[[ Source data, beginning ]]
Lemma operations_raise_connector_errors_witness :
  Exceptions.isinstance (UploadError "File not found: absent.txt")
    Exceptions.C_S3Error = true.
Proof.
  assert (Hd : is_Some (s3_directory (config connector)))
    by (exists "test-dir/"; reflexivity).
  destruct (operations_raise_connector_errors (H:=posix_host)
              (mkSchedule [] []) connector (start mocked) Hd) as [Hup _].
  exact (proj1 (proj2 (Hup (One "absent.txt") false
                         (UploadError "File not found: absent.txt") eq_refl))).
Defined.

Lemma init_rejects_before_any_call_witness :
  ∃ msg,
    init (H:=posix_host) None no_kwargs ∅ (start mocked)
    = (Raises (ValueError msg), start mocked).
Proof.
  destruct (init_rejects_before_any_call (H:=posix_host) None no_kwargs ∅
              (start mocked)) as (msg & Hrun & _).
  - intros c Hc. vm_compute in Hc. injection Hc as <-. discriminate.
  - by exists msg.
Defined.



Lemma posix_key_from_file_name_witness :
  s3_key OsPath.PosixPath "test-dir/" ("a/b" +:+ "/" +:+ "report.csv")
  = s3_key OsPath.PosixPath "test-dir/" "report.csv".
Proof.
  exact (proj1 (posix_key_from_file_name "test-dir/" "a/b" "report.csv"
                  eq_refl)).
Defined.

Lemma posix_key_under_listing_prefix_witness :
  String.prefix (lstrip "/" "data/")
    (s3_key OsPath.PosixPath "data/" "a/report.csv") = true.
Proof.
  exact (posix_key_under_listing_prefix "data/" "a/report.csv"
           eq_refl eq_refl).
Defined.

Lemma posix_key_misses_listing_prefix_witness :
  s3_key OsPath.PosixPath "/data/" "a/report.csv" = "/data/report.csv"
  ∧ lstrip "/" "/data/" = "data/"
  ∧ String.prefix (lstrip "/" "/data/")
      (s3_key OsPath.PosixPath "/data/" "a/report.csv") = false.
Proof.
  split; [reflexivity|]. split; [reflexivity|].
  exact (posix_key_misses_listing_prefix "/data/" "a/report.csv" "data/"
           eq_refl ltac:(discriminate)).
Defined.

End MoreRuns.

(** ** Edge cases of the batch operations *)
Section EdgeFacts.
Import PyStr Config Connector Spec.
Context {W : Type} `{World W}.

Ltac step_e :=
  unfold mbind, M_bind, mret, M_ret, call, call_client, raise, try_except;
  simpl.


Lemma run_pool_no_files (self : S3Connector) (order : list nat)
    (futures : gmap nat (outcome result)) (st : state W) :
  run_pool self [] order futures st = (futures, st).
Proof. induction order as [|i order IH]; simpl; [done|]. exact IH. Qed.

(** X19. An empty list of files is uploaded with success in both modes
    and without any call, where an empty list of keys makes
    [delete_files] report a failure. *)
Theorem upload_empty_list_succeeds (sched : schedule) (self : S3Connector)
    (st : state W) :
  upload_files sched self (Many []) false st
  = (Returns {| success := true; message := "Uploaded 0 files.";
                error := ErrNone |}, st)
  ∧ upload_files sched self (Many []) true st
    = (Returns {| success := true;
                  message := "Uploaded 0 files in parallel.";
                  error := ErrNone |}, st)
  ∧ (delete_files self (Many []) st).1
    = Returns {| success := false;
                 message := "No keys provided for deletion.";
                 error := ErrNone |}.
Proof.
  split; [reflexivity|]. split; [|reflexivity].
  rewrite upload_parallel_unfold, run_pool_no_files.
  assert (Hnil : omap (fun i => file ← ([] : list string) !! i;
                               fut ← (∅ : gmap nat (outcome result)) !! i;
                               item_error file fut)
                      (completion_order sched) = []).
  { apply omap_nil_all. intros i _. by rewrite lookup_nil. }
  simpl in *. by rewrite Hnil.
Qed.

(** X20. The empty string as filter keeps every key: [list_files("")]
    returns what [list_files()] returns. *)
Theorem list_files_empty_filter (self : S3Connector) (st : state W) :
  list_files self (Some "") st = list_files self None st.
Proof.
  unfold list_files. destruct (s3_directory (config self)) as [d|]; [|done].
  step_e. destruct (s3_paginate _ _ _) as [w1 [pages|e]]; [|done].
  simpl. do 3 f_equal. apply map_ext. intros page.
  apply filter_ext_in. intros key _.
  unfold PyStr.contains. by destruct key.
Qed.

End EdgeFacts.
[[ Source data, end ]]
[[ Source data, beginning ]]
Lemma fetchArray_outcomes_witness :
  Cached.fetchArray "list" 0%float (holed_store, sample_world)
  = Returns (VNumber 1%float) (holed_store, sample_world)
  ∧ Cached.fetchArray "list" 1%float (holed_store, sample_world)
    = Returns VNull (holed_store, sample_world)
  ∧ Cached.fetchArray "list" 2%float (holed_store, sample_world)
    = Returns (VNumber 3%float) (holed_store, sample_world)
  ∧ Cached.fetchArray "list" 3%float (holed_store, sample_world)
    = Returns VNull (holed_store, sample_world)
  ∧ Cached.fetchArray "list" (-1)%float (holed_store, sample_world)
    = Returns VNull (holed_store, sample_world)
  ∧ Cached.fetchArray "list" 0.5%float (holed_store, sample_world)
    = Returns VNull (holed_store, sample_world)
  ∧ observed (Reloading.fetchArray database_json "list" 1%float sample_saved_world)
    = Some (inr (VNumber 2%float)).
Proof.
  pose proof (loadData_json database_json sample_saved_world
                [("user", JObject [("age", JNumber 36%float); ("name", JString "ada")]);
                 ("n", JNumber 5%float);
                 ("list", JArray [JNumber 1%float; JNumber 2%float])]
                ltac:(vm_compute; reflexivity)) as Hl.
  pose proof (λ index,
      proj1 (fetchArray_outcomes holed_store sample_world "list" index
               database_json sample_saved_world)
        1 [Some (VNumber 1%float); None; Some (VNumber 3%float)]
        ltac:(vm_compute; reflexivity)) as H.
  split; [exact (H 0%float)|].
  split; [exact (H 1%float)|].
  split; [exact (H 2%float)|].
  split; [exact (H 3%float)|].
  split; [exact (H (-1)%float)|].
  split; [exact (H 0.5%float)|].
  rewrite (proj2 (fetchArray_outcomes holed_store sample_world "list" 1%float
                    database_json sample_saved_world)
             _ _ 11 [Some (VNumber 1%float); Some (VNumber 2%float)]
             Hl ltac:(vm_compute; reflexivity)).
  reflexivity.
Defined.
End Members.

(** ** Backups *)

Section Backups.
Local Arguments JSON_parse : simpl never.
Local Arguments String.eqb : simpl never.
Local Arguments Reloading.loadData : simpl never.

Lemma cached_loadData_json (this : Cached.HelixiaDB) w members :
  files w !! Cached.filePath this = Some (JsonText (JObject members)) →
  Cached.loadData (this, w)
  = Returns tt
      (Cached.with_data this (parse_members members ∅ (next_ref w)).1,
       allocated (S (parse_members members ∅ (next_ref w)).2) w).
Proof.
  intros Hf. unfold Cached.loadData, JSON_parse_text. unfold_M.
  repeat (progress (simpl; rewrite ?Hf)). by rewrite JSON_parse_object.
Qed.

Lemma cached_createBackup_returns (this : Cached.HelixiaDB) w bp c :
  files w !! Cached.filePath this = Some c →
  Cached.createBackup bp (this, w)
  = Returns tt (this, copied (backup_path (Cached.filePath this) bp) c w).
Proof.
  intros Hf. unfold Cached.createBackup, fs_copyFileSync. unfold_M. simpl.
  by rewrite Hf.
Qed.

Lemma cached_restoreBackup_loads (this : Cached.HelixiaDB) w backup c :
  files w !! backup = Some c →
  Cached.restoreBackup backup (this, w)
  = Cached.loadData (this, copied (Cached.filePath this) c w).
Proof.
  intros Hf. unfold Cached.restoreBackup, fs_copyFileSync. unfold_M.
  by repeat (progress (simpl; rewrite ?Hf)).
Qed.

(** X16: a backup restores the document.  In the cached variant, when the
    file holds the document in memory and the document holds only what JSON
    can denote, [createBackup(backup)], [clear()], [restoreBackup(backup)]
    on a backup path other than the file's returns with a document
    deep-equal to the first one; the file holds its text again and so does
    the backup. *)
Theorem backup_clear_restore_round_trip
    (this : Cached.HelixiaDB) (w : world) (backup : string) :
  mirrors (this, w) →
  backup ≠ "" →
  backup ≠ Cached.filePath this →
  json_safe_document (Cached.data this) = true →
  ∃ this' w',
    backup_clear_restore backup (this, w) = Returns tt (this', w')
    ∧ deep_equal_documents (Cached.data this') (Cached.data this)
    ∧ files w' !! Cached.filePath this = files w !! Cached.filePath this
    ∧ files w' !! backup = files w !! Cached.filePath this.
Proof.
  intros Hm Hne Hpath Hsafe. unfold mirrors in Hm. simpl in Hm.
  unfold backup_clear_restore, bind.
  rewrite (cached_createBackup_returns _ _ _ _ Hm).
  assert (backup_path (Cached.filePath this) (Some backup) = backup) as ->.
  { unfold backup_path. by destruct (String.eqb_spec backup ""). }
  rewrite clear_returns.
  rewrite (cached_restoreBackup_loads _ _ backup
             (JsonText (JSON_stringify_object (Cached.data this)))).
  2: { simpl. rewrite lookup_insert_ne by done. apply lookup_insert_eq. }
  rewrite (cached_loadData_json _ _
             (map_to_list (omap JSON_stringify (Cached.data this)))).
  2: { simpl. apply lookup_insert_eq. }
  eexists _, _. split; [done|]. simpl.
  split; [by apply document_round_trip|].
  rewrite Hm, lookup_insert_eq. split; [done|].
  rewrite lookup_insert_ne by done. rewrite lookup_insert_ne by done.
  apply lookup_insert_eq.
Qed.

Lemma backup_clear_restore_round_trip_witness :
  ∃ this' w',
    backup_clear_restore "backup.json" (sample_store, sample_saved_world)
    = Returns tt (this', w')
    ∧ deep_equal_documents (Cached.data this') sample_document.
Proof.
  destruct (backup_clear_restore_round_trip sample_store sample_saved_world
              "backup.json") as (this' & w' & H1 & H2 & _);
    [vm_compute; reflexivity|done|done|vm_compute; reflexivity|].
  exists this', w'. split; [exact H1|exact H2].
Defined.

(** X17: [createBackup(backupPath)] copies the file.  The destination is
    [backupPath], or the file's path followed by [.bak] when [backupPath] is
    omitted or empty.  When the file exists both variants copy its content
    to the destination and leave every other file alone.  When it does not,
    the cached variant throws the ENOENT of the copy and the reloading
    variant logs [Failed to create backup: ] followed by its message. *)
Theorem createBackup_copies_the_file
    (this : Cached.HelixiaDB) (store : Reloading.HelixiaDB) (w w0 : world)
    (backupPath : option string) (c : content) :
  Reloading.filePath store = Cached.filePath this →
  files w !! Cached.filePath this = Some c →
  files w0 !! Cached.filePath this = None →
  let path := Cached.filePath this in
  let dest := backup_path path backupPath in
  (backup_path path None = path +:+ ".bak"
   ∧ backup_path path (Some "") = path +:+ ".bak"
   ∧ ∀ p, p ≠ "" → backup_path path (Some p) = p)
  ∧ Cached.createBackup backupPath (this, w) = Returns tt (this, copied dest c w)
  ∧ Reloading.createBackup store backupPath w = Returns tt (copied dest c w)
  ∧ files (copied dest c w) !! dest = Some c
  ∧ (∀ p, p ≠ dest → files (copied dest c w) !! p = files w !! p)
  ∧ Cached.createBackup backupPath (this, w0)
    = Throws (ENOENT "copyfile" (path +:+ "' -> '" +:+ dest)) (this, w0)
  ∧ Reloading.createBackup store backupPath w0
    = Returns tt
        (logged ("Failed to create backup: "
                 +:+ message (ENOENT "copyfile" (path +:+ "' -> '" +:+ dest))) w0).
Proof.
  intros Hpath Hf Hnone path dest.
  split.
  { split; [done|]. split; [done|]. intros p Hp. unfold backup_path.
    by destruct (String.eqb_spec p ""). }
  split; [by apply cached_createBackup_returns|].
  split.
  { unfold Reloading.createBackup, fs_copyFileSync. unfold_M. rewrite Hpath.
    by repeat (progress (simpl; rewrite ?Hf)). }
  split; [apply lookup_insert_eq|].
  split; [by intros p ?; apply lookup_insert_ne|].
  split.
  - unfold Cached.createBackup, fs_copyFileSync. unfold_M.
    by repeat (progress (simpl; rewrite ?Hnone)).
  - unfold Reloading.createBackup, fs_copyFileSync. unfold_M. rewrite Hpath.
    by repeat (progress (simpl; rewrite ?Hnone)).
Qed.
[[ Source data, end ]]
[[ Source data, beginning ]]
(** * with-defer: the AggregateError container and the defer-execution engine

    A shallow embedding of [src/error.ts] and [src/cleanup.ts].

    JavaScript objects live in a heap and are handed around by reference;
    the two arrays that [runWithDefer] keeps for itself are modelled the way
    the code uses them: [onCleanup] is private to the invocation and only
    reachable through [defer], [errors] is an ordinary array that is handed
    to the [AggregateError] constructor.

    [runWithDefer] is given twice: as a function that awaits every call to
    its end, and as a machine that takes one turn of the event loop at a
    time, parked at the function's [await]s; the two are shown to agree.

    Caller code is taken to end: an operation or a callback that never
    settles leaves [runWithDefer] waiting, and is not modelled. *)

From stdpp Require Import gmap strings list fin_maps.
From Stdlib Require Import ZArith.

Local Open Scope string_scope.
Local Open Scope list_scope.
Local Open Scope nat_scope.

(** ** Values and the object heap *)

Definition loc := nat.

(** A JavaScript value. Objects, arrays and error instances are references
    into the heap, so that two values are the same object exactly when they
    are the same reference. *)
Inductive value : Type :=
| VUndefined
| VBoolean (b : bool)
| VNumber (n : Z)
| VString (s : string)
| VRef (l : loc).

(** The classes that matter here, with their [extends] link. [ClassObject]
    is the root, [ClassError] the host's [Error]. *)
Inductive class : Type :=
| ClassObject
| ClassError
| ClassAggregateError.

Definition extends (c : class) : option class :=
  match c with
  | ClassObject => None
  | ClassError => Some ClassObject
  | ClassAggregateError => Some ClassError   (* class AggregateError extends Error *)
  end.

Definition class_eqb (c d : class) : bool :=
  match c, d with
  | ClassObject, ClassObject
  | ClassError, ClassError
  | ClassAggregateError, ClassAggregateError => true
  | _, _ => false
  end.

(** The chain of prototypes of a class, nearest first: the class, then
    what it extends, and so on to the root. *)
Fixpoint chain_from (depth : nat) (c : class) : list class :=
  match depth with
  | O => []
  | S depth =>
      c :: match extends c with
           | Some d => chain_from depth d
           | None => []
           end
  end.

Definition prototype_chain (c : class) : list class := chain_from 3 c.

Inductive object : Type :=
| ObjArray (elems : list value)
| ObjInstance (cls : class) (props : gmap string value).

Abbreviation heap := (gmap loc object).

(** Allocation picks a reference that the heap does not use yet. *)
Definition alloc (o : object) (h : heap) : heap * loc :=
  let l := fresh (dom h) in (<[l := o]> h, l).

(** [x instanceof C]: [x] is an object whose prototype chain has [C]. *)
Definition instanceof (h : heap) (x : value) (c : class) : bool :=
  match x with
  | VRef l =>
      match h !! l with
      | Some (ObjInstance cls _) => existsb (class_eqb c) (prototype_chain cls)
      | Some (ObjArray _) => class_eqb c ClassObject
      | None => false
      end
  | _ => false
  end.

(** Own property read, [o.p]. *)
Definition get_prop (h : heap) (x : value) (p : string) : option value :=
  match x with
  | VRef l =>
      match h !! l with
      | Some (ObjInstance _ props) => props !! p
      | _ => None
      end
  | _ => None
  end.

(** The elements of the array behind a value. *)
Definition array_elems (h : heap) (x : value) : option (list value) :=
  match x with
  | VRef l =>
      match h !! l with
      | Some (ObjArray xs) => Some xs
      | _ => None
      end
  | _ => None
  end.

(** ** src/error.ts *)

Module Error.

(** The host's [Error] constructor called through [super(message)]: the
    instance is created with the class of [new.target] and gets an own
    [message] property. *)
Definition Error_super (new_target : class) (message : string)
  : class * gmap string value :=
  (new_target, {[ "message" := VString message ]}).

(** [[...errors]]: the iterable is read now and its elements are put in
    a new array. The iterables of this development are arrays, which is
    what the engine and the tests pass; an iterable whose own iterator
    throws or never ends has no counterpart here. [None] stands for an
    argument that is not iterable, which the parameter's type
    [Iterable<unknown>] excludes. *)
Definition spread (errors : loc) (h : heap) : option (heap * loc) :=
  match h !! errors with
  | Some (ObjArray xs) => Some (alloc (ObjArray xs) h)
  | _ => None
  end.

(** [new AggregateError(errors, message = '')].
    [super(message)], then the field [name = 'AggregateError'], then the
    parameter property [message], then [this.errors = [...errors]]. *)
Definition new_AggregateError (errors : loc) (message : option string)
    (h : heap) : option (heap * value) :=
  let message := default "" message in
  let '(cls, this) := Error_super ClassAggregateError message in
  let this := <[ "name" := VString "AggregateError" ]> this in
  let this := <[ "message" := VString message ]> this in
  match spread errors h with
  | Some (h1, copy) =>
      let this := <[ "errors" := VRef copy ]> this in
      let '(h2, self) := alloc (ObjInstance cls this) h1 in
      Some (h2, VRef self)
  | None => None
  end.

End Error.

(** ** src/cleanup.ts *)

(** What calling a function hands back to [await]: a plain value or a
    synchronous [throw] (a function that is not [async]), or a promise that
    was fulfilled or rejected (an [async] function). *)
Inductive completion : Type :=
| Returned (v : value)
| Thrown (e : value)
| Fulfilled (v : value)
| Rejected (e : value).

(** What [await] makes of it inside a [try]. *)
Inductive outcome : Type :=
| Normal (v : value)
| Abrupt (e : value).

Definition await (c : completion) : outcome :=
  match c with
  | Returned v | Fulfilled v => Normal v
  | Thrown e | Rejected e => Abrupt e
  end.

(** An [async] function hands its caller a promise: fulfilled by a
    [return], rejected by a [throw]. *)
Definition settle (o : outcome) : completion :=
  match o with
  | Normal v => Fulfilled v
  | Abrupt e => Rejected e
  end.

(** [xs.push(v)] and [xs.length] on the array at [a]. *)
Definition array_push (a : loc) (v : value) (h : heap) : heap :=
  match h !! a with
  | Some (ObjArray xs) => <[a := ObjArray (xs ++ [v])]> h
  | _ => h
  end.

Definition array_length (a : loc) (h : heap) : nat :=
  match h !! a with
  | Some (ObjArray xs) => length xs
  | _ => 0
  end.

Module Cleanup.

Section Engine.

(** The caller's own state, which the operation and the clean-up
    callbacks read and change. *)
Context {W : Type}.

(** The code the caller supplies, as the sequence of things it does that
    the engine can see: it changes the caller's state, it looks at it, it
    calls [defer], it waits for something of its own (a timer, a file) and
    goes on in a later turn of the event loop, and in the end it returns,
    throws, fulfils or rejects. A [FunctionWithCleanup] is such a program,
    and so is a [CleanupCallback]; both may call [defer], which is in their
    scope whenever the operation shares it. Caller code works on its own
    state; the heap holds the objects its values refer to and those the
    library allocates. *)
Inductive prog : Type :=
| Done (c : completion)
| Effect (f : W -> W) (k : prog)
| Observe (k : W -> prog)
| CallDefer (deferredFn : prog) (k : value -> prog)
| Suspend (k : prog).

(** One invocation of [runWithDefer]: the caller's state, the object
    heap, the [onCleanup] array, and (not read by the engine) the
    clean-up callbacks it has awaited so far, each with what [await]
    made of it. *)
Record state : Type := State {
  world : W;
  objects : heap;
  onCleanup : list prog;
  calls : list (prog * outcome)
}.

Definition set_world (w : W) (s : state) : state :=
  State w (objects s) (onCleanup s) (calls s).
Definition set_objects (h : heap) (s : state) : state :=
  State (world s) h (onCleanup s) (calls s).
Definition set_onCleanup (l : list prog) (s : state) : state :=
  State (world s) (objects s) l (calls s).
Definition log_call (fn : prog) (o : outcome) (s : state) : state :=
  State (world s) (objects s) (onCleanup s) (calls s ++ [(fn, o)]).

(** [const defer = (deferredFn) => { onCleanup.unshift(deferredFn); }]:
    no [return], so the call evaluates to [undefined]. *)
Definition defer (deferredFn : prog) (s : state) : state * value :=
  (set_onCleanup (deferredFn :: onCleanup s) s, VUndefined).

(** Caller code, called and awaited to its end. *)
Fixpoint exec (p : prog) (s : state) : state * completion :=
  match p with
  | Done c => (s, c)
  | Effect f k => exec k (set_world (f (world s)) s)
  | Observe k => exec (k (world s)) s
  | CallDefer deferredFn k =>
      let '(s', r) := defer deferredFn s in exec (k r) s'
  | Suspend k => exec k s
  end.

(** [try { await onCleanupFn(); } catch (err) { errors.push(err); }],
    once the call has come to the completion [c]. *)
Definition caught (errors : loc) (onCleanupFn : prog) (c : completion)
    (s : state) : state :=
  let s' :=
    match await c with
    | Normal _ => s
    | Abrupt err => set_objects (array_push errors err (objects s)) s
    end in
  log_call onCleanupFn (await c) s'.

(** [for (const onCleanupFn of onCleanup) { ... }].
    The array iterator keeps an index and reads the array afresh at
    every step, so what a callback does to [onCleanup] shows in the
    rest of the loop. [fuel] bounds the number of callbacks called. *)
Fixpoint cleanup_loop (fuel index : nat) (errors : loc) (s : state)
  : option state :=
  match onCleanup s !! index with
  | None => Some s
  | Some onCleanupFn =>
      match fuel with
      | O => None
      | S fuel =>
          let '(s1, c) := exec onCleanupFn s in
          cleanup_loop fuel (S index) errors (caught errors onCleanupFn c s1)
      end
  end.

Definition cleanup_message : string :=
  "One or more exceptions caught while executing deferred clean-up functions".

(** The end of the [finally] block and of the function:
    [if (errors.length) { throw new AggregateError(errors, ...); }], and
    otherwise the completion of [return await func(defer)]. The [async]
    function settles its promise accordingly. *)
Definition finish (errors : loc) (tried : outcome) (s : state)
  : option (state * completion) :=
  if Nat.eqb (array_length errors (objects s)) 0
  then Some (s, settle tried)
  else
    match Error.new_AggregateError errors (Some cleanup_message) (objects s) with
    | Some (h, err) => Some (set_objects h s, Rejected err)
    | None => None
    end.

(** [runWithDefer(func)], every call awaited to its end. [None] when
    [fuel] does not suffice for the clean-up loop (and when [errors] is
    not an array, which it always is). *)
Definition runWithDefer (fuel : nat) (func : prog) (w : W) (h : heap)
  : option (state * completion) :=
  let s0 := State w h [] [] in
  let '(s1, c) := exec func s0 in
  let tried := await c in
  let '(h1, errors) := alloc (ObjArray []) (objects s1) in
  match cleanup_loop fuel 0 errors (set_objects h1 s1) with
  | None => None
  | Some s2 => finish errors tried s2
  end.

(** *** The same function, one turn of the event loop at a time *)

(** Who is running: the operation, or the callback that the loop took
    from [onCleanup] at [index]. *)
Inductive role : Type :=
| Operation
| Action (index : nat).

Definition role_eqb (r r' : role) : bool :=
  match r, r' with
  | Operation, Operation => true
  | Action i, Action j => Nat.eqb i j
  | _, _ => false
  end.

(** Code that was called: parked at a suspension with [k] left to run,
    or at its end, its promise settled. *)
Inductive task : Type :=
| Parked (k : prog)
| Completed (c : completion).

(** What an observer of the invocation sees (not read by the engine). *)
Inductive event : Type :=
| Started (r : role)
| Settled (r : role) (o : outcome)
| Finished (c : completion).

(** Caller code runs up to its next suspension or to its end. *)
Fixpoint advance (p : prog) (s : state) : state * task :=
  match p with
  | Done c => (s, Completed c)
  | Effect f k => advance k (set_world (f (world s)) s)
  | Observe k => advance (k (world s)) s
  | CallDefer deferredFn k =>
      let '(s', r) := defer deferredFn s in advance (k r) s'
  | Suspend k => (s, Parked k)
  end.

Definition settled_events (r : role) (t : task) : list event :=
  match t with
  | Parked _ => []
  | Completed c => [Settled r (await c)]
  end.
[[ Source data, end ]]
Work order: Whenever a line in the data above contains the word "Action", include it in the tally, and report only the final number.

Output below: 2